*** Opening of SOURCE INFORMATION ***

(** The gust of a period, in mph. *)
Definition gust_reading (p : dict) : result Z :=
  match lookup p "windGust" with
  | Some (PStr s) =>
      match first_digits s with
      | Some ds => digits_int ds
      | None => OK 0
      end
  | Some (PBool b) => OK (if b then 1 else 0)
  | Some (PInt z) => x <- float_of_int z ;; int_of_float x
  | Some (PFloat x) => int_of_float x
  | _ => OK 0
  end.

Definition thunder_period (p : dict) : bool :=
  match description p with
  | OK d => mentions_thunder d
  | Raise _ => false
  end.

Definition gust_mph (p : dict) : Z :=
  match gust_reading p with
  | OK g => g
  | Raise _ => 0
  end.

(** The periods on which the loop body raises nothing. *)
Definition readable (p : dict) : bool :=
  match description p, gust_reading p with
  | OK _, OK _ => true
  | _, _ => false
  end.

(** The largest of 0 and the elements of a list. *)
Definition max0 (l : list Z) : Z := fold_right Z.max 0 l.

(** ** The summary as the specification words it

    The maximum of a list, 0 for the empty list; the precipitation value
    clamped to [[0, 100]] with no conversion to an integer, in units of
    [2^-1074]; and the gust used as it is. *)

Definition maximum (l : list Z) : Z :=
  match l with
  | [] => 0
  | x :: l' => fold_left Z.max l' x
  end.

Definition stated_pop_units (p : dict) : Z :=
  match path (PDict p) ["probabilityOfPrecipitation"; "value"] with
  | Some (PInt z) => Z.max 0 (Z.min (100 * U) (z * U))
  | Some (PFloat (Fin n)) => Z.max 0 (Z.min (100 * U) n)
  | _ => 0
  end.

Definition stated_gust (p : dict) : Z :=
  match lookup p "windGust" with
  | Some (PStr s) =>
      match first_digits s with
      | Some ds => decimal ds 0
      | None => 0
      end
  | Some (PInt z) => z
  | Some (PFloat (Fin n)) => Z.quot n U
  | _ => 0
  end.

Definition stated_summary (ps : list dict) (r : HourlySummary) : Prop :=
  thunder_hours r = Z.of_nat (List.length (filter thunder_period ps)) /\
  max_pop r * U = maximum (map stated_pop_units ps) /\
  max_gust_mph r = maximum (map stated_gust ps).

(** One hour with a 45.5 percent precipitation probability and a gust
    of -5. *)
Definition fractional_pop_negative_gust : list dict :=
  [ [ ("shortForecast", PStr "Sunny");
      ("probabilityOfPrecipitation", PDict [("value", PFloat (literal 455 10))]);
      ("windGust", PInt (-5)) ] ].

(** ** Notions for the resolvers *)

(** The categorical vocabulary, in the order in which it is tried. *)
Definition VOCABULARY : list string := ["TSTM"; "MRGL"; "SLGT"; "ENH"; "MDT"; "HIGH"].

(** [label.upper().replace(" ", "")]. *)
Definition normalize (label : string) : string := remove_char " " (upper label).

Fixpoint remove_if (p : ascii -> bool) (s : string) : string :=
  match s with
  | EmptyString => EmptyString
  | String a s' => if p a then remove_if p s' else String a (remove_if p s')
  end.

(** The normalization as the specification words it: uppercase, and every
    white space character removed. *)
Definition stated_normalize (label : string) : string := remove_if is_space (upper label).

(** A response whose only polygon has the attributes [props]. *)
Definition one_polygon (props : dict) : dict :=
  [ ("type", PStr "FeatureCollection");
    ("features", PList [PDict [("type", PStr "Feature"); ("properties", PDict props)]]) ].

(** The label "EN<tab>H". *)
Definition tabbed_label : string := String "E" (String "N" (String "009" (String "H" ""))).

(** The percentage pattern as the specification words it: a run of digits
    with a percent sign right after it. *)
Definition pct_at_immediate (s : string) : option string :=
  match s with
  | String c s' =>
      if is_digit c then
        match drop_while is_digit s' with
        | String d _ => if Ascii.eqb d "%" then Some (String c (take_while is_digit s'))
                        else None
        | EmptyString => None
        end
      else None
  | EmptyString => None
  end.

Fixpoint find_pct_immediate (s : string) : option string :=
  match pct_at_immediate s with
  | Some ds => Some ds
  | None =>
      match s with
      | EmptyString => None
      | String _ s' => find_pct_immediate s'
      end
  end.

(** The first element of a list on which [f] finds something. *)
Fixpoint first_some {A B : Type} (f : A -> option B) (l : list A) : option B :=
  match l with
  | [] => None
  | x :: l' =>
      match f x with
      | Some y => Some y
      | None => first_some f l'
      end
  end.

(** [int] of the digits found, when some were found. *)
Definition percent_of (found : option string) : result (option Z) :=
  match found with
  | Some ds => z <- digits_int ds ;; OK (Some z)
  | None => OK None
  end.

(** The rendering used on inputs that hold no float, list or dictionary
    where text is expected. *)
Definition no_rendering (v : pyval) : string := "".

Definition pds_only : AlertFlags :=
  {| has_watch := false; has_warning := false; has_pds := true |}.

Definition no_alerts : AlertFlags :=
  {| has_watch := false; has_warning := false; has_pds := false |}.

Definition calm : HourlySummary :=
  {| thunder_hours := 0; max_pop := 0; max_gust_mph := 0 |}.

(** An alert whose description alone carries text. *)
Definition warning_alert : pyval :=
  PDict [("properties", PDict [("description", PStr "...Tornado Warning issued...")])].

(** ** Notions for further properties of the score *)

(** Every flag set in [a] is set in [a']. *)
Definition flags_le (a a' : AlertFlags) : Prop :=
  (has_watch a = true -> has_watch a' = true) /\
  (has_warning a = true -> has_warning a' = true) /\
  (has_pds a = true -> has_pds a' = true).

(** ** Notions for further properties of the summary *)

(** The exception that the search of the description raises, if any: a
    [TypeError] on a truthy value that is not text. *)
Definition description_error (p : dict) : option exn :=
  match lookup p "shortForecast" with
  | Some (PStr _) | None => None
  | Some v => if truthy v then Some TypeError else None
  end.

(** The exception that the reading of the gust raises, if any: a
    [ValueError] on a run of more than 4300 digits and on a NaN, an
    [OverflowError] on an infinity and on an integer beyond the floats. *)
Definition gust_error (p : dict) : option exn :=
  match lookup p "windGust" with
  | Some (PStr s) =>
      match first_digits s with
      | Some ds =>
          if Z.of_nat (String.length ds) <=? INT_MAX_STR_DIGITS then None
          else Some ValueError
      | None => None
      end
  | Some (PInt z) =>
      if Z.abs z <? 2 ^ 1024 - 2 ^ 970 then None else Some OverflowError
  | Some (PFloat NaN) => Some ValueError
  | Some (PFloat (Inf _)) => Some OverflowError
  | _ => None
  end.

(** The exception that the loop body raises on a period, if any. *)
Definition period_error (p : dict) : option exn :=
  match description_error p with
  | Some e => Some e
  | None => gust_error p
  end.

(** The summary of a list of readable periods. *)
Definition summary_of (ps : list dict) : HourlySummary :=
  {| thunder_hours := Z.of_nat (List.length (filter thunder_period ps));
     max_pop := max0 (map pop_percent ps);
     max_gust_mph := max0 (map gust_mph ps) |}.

*** Close of SOURCE INFORMATION ***
*** Opening of SOURCE INFORMATION ***

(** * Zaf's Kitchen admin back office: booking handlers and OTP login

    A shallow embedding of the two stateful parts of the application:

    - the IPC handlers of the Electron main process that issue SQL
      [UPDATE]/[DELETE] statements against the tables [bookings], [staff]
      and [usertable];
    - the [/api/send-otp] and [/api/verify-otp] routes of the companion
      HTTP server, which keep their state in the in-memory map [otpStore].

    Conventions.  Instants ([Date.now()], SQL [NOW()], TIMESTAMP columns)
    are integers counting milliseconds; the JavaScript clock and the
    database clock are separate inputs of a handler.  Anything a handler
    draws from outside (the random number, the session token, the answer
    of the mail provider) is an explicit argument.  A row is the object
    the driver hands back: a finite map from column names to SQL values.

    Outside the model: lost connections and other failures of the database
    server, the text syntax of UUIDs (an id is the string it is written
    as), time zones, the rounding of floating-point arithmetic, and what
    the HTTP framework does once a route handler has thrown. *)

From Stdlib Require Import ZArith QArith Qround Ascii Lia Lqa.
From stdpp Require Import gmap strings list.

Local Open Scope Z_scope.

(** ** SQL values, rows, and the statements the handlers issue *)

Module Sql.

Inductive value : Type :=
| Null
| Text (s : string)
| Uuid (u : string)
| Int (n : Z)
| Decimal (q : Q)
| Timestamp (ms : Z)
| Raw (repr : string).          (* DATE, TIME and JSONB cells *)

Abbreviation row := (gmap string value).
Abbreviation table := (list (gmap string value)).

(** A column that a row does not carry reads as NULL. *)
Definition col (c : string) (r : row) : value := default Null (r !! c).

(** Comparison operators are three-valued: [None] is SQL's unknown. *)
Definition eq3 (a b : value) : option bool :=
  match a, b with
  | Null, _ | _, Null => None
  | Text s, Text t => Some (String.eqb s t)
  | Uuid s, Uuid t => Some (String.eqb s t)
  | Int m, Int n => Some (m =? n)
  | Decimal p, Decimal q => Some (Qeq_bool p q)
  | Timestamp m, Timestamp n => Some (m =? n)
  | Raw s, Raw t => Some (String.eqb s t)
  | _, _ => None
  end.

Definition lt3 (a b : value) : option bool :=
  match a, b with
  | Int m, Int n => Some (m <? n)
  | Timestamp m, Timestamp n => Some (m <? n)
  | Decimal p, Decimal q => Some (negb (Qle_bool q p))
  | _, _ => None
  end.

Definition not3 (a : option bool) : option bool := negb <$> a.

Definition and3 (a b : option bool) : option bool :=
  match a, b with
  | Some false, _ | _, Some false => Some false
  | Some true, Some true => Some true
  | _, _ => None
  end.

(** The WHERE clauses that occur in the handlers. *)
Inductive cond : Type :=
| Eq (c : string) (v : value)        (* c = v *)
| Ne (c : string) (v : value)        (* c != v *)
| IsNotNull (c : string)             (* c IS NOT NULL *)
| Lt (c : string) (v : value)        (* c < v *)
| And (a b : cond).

*** Close of SOURCE INFORMATION ***
*** Opening of SOURCE INFORMATION ***

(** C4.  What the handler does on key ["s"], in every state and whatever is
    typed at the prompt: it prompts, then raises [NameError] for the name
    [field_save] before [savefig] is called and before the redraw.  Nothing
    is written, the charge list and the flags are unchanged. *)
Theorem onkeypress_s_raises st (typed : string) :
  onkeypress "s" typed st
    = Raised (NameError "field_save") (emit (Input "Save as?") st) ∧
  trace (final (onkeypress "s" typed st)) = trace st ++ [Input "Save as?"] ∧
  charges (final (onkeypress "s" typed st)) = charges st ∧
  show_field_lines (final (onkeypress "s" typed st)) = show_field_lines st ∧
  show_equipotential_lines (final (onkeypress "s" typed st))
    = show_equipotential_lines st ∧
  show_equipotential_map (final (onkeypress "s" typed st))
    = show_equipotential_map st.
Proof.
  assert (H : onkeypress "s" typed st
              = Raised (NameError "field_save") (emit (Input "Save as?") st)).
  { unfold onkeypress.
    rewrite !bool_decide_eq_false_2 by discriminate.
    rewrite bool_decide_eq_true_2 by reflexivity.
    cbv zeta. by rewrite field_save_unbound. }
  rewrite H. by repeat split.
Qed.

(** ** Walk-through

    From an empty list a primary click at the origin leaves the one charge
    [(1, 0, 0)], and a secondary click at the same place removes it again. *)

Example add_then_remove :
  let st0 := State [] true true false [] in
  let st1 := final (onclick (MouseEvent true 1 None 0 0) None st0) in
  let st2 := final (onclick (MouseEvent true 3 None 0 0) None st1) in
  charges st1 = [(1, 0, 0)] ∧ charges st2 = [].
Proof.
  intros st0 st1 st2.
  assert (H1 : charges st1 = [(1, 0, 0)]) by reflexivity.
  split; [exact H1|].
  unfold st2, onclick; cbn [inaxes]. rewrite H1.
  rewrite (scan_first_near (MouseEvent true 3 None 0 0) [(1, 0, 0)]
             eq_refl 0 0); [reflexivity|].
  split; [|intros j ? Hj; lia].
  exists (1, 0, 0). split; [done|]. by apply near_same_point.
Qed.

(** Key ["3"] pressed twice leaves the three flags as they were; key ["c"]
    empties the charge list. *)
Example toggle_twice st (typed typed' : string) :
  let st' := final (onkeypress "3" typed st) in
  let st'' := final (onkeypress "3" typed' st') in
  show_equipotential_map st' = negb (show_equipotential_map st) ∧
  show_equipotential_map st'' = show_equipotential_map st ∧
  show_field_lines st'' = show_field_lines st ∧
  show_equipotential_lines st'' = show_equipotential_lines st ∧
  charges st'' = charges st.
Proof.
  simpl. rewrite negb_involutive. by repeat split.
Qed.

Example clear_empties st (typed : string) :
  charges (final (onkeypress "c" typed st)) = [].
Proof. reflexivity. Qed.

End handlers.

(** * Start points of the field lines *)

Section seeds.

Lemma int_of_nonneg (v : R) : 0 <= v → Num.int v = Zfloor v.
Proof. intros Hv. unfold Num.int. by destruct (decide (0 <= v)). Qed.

*** Close of SOURCE INFORMATION ***

## DIRECTIONS FOR THIS TASK
Every line in the records above with the string "statements" in it should be shown.

## ANSWER BOX
      [UPDATE]/[DELETE] statements against the tables [bookings], [staff]
(** ** SQL values, rows, and the statements the handlers issue *)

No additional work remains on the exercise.